Transformação das estruturas nas organizações
Um outro aspecto importante a se destacar é sobre o impacto que a crescente integração da IA causará na rotina de trabalho e, consequentemente, na estrutura organizacional das empresas. Por exemplo, na última década vimos muitas empresas se estruturarem em volta de squads (times ágeis), organizarem o trabalho com backlogs (lista ordenada de entregas) e trabalharem em sprints (ciclos curtos de entrega).
Essa estratégia foi primariamente moldada para promover a integração do trabalho das pessoas dentro de times e acelerar o feedback humano, e à medida que a IA desempenha um papel cada vez mais significativo no cotidiano dessas pessoas torna-se essencial desafiar essa estrutura e avaliar alternativas plausíveis. Seria ingênuo acreditar que é possível usufruir de todo o potencial da IA organizando pessoas e seus trabalhos da mesma forma que fazíamos no início do século, quando IA ainda não era uma realidade.

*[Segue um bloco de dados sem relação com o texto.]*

(* ===== verification/Script.v ===== *)
(** * Claim, purchase and payment scripts ([lbrycrd/script.go])

    The recognisers and parsers of output scripts, as functions on byte lists that return a
    value, an error or a panic exactly where the Go code does; the address functions over the
    network parameters; and the compact-size reader.  [push_data] is the canonical script
    encoding the parsers are checked against. *)
From S2P Require Import Prelude Bytes.

(** ** Opcodes and script types *)

Definition opClaimName : Z := 0xb5.
Definition opSupportClaim : Z := 0xb6.
Definition opUpdateClaim : Z := 0xb7.
Definition opReturn : Z := 0x6a.
Definition purchase : Z := 0x50.
Definition opDup : Z := 0x76.
Definition opChecksig : Z := 0xac.
Definition op2drop : Z := 0x6d.
Definition opEqualverify : Z := 0x88.
Definition opHash160 : Z := 0xa9.
Definition opPushdata1 : Z := 0x4c.
Definition opPushdata2 : Z := 0x4d.
Definition opPushdata4 : Z := 0x4e.

Definition p2SH : string := "scripthash".
Definition p2PK : string := "pubkey".
Definition p2PKH : string := "pubkeyhash".
Definition p2WPKH : string := "witness_v0_keyhash".
Definition p2WSH : string := "witness_v0_scripthash".
Definition NonStandard : string := "nonstandard".
Definition NullData : string := "nulldata".

(** ** Network parameters *)

Record Params := {
  PubKeyHashAddrID : Z;
  ScriptHashAddrID : Z;
  PrivateKeyID : Z;
  Bech32HRPSegwit : string;
}.

Definition mainNetParams : Params :=
  {| PubKeyHashAddrID := 85; ScriptHashAddrID := 122; PrivateKeyID := 0x1c;
     Bech32HRPSegwit := "lbc" |}.
Definition testNetParams : Params :=
  {| PubKeyHashAddrID := 111; ScriptHashAddrID := 196; PrivateKeyID := 0x1c;
     Bech32HRPSegwit := "tlbc" |}.
Definition regTestNetParams : Params :=
  {| PubKeyHashAddrID := 111; ScriptHashAddrID := 196; PrivateKeyID := 0x1c;
     Bech32HRPSegwit := "rlbc" |}.

Definition paramsMap : gmap string Params :=
  {[ "lbrycrd_main" := mainNetParams;
     "lbrycrd_testnet" := testNetParams;
     "lbrycrd_regtest" := regTestNetParams ]}.

(** [GetChainParams]; the chain name is the global [BlockChainName]. *)
Definition GetChainParams (BlockChainName : string) : res Params :=
  match paramsMap !! BlockChainName with
  | Some p => Ok p
  | None => Err (ErrMsg "unknown chain name")
  end.

(** ** Recognisers *)

(** [script[0] == a || script[0] == b || script[0] == c]: indexing panics on an empty script. *)
Definition IsClaimScript (script : list byte) : res bool :=
  let? b := index script 0 in
  Ok ((bz b =? opSupportClaim) || (bz b =? opClaimName) || (bz b =? opUpdateClaim)).

Definition first_byte_is (op : Z) (script : list byte) : bool :=
  match script with b :: _ => bz b =? op | [] => false end.

Definition IsClaimNameScript : list byte -> bool := first_byte_is opClaimName.
Definition IsClaimSupportScript : list byte -> bool := first_byte_is opSupportClaim.
Definition IsClaimUpdateScript : list byte -> bool := first_byte_is opUpdateClaim.

(** ** Parsers *)

(** The length byte of a name with its [OP_PUSHDATA1] form.  [too_long] is what the caller
    does with a longer push: [ParseClaimNameScript] panics, the other two return an error. *)
Definition read_name (too_long : res (Z * Z)) (script : list byte) : res (string * Z) :=
  let? b1 := index script 1 in
  let nameBytesToRead := bz b1 in
  let? (nameBytesToRead, nameStart) :=
    (if nameBytesToRead =? opPushdata1 then let? b2 := index script 2 in Ok (bz b2, 3)
     else if opPushdata1 <? nameBytesToRead then too_long
     else Ok (nameBytesToRead, 2)) in
  let nameEnd := nameStart + nameBytesToRead in
  let? name := slice script nameStart nameEnd in
  Ok (String.string_of_list_byte name, nameEnd).

(** The claim id of a support or an update: one length byte, then the reversed hash. *)
Definition read_claimid (script : list byte) (nameEnd : Z) : res (string * Z) :=
  let? b := index script nameEnd in
  let claimidBytesToRead := bz b in
  let claimidStart := nameEnd + 1 in
  let claimidEnd := claimidStart + claimidBytesToRead in
  let? raw := slice script claimidStart claimidEnd in
  Ok (hex_encode (ReverseBytes raw), claimidEnd).

(** A pushed value at [pos] with its three long forms: the value and where it ends. *)
Definition read_value (script : list byte) (pos : Z) : res (list byte * Z) :=
  let? b := index script pos in
  let dataPushType := bz b in
  let? (valueBytesToRead, valueStart) :=
    (if dataPushType =? opPushdata1 then
       let? c := index script (pos + 1) in Ok (bz c, pos + 2)
     else if dataPushType =? opPushdata2 then
       let valueStart := pos + 3 in
       let? raw := slice script (pos + 1) valueStart in
       let? n := le_read 2 raw in Ok (n, valueStart)
     else if dataPushType =? opPushdata4 then
       let valueStart := pos + 5 in
       let? raw := slice script (pos + 1) valueStart in
       let? n := le_read 4 raw in Ok (n, valueStart)
     else Ok (dataPushType, pos + 1)) in
  let valueEnd := valueStart + valueBytesToRead in
  let? value := slice script valueStart valueEnd in
  Ok (value, valueEnd).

O ponto crucial a ser enfatizado é que para ir além da 'Boring AI' as empresas não deveriam resistir à necessidade de reformular suas estruturas e estratégias diante dessa iminente transformação, mas sim provocá-las. Em vez de aderir a uma mentalidade de apenas acelerar "mais do mesmo", é essencial que elas busquem ativamente formas de criar algo verdadeiramente novo e transformador através da IA, garantindo, assim, sua relevância e protagonismo nesse novo e imprevisível contexto de negócios.
Alexandre Magno, consultor independente especializado em auxiliar empresas que enfrentam desafios substanciais de transformação.